The Register was now updated every six weeks and presented to the Strategic Leadership Team on a three weekly cycle. 

 

The current Register had been constructed from updates provided by risk owners.  There were two new risks which had been added giving a total of twenty-one risks.

 

It was still subject to further refinement as a result of experience of its operation and the bedding in of new arrangements and becoming an integrated part of the performance management process.  There remained different approaches across the Directorates, which impacted upon the use of the Council’s reporting/monitoring software. 

 

Discussion ensued with the following issues raised/clarified:-

 

·           The Interim Corporate Risk Manager had provided refresh training.  It was the intention to provide the training to all M3 Managers within the Council

·           The Strategic Leadership Team closely scrutinised the Risk Register to check if it had been updated/if there had been any movement on identified risks

·           Suggested inclusion of data to show which Directorates had updated their Risk Register

 

Resolved:-  That the updated Strategic Risk Register be noted.

78.

Draft Risk Register for the Regeneration and Environment Directorate

Minutes:

Caroline Bruce, Interim Director of Environment and Development Services, and Councillor Sims, Cabinet Member for Waste, Roads and Community Safety, were welcomed to the meeting together with Damien Wilson, Strategic Director, Regeneration and Environment Services. 

 

Consideration was given to a report, presented by Caroline Bruce, concerning the review of the Directorate’s Risk Register.

 

The report contained, as an appendix, the latest position in relation to the draft Regeneration and Environment Risk Register.  On 1st April, 2016, a number of services had transferred to the Directorate.  The draft Risk Register would be approved by the new Directorate Management Team on 9th May, 2015.   

 

There were three overall categories of risk Red, Amber, Green (RAG) representing varying degrees of exposure.
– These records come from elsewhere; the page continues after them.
(* ===== verification/MmRealloc.v ===== *)
(** * Reallocation

    [_zend_mm_realloc_int]: its branches that move the block, through the cache, with its
    segment or by a new allocation, and the whole.  The contents of the block are those of
    the old one, as far as both go. *)

From iris.proofmode Require Import proofmode.
From S2P Require Import Prelude WordLogic MmModel MmBits MmRepr MmTrie MmFree MmSearch MmLayout MmHole MmJoin MmSegments MmRelease MmHeap MmTake MmAlloc MmReallocModel MmResize MmRegrow.
Local Open Scope Z_scope.

(** the size of a segment for a block that is not absurdly large *)
Lemma new_segment_size_bound k ts : 5 ≤ k ≤ 62 → good_size ts → ts ≤ 2 ^ 62 + 64 →
  let ss := (new_segment_size (2 ^ k) ts).1 in ts + 32 ≤ ss < 3 * 2 ^ 62 ∧ (8 | ss).
Proof.
  intros Hk Hts Hle. pose proof (new_segment_size_spec k ts Hk Hts) as Hspec. cbv zeta in *. assert (H62 : 2 ^ k ≤ 2 ^ 62) by (apply Z.pow_le_mono_r; lia). assert (H5 : 2 ^ 5 ≤ 2 ^ k) by (apply Z.pow_le_mono_r; lia).
  assert (Hss : ts ≤ (new_segment_size (2 ^ k) ts).1 < 3 * 2 ^ 62); [|lia || (destruct Hspec as [|[? ?]]; [lia|split; [lia|done]])]. clear Hspec. destruct Hts as [Hts _].
  unfold new_segment_size. change ZEND_MM_ALIGNED_SEGMENT_SIZE with 16. change ZEND_MM_ALIGNED_HEADER_SIZE with 16. rewrite (u64_small (2 ^ k - (16 + 16))); [|lia].
  destruct (Z.gtb_spec ts (2 ^ k - (16 + 16))) as [Hgt|Hno]; cbn [fst]; [|lia]. rewrite round_down; [|lia].
  rewrite (u64_small (ts + 16 + 16)); [|lia]. rewrite u64_small; [|lia].
  pose proof (Z.mul_div_le (ts + 16 + 16 + (2 ^ k - 1)) (2 ^ k) ltac:(lia)). pose proof (Z.mul_succ_div_gt (ts + 16 + 16 + (2 ^ k - 1)) (2 ^ k) ltac:(lia)). lia.
Qed.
Each category contains a range of risk scores, resulting in varying degrees of risk within each category.  There were currently no red rated risks on the draft Register.

 

The current key risk areas for the Regeneration and Environment Directorate were:-

 

-          Delivery of an effective fit for purpose Licensing Service

-          Delivery of effective enforcement and regulatory functions

-          To have in place robust corporate arrangements to respond to a Major Incident or Emergency discharged through the Corporate Emergency Operations Room

-          To put in place a Corporate Business Continuity Plan

-          Maintain historic sites

-          Effective Home to School Transport

-          Unable to deliver the Economic Growth Plan 2015-2025

 

Members discussed the following salient issues:-

 

·           Inclusion as to which Cabinet Member had responsibility for each risk

·           Inclusion of commentary on which risks had been removed and the reasons why when the Register was reviewed

 

Resolved:-  That the current position of the Regeneration and Environment draft Risk Register be noted.

79.

Corporate Risk Management Update

Minutes:

Shokat Lal, Assistant Chief Executive, submitted a report on the approach being adopted by the Directorate to develop its own Risk Register and its plans for delivering effective risk management in the future.

 

The actions designed to re-invigorate Risk Management, as set out in the Corporate Improvement Plan, had now been substantially completed.  Arrangements were in place to ensure that they were refreshed over the coming months i.e.

 

-          The new Risk Management Policy and Strategy be revised and refreshed by September 2016 in light of experience to date

-          Risk management refresher and update training was now being delivered to revisit and reinforce the arrangements rolled out in late 2015

-          New Strategic Risk Register formally reviewed every six weeks by the Strategic Leadership Team and presented to the Audit Committee quarterly

-          New Operational Risk Registers had been developed at Directorate level with the exception of the Assistant Chief Executive’s Directorate where creation of the Register in the new Directorate was underway

 

Resolved:-  That the Corporate Risk Management update be noted.